**WHAT YOU SHOULD DO:** Produce exactly the lines starting at the one containing "Definition len (s" and ending at the last line of the material, with nothing added.
(PROVIDED MATERIAL Opens)
(** * consul-k8s: the connect sidecar container and the connect-sidecar command

    The first part embeds [connectSidecar] of
    [connect-inject/connect_sidecar.go]: the method of the injection handler
    that renders the invocation of the [connect-sidecar] sub-command as a
    container of the pod under injection.  The Kubernetes API structs are
    records, Go strings are byte strings, the annotation map is a finite map,
    and the two pointer arguments are addresses into an explicit heap, so
    that "the call leaves its arguments alone" is a statement about the heap
    and not about the notation.

    The second part concerns the [connect-sidecar] sub-command itself. *)

From Stdlib Require Import ZArith Ascii String List Lia Bool.
From stdpp Require Import base option gmap strings list.

Local Open Scope string_scope.
Local Open Scope Z_scope.

(** ** Go strings

    A Go string is an immutable sequence of bytes; [string] (a list of 8-bit
    [ascii]) is exactly that.  The functions of package [unicode/utf8] and
    [strings] that [connectSidecar] reaches through [strings.TrimSpace] are
    written over the list of bytes, with Go's [int] indices as [Z]. *)

Module utf8.

Definition RuneError : Z := 0xFFFD.
Definition RuneSelf : Z := 0x80.
Definition UTFMax : Z := 4.

Definition byte (c : ascii) : Z := Z.of_N (N_of_ascii c).

(** [s[i]], for an index the caller has checked to be in range. *)
Definition at_ (s : list ascii) (i : Z) : Z :=
  match s !! Z.to_nat i with
  | Some c => byte c
  | None => 0
  end.

(** [s[i:j]] *)
Definition slice (s : list ascii) (i j : Z) : list ascii :=
  take (Z.to_nat (j - i)) (drop (Z.to_nat i) s).

Definition len (s : list ascii) : Z := Z.of_nat (length s).

Definition locb : Z := 0x80.
Definition hicb : Z := 0xBF.

Definition xx : Z := 0xF1.
Definition as_ : Z := 0xF0.
Definition s1 : Z := 0x02.
Definition s2 : Z := 0x13.
Definition s3 : Z := 0x03.
Definition s4 : Z := 0x23.
Definition s5 : Z := 0x34.
Definition s6 : Z := 0x04.
Definition s7 : Z := 0x44.

(** The table [first]: information about the first byte of an encoding. *)
Definition first (b : Z) : Z :=
  if b <? 0x80 then as_
  else if b <? 0xC2 then xx
  else if b <? 0xE0 then s1
  else if b =? 0xE0 then s2
  else if b <? 0xED then s3
  else if b =? 0xED then s4
  else if b <? 0xF0 then s3
  else if b =? 0xF0 then s5
  else if b <? 0xF4 then s6
  else if b =? 0xF4 then s7
  else xx.

(** The table [acceptRanges]: the range of a valid second byte. *)
Definition acceptRanges (k : Z) : Z * Z :=
  if k =? 0 then (locb, hicb)
  else if k =? 1 then (0xA0, hicb)
  else if k =? 2 then (locb, 0x9F)
  else if k =? 3 then (0x90, hicb)
  else if k =? 4 then (locb, 0x8F)
  else (0, 0).

Definition mask2 : Z := 0x1F.
Definition mask3 : Z := 0x0F.
Definition mask4 : Z := 0x07.
Definition maskx : Z := 0x3F.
(PROVIDED MATERIAL Closes)
**SOLUTION TO THE PROBLEM:**
Definition len (s : list ascii) : Z := Z.of_nat (length s).

Definition locb : Z := 0x80.
Definition hicb : Z := 0xBF.

Definition xx : Z := 0xF1.
Definition as_ : Z := 0xF0.
Definition s1 : Z := 0x02.
Definition s2 : Z := 0x13.
Definition s3 : Z := 0x03.
Definition s4 : Z := 0x23.
Definition s5 : Z := 0x34.
Definition s6 : Z := 0x04.
Definition s7 : Z := 0x44.

(** The table [first]: information about the first byte of an encoding. *)
Definition first (b : Z) : Z :=
  if b <? 0x80 then as_
  else if b <? 0xC2 then xx
  else if b <? 0xE0 then s1
  else if b =? 0xE0 then s2
  else if b <? 0xED then s3
  else if b =? 0xED then s4
  else if b <? 0xF0 then s3
  else if b =? 0xF0 then s5
  else if b <? 0xF4 then s6
  else if b =? 0xF4 then s7
  else xx.

(** The table [acceptRanges]: the range of a valid second byte. *)
Definition acceptRanges (k : Z) : Z * Z :=
  if k =? 0 then (locb, hicb)
  else if k =? 1 then (0xA0, hicb)
  else if k =? 2 then (locb, 0x9F)
  else if k =? 3 then (0x90, hicb)
  else if k =? 4 then (locb, 0x8F)
  else (0, 0).

Definition mask2 : Z := 0x1F.
Definition mask3 : Z := 0x0F.
Definition mask4 : Z := 0x07.
Definition maskx : Z := 0x3F.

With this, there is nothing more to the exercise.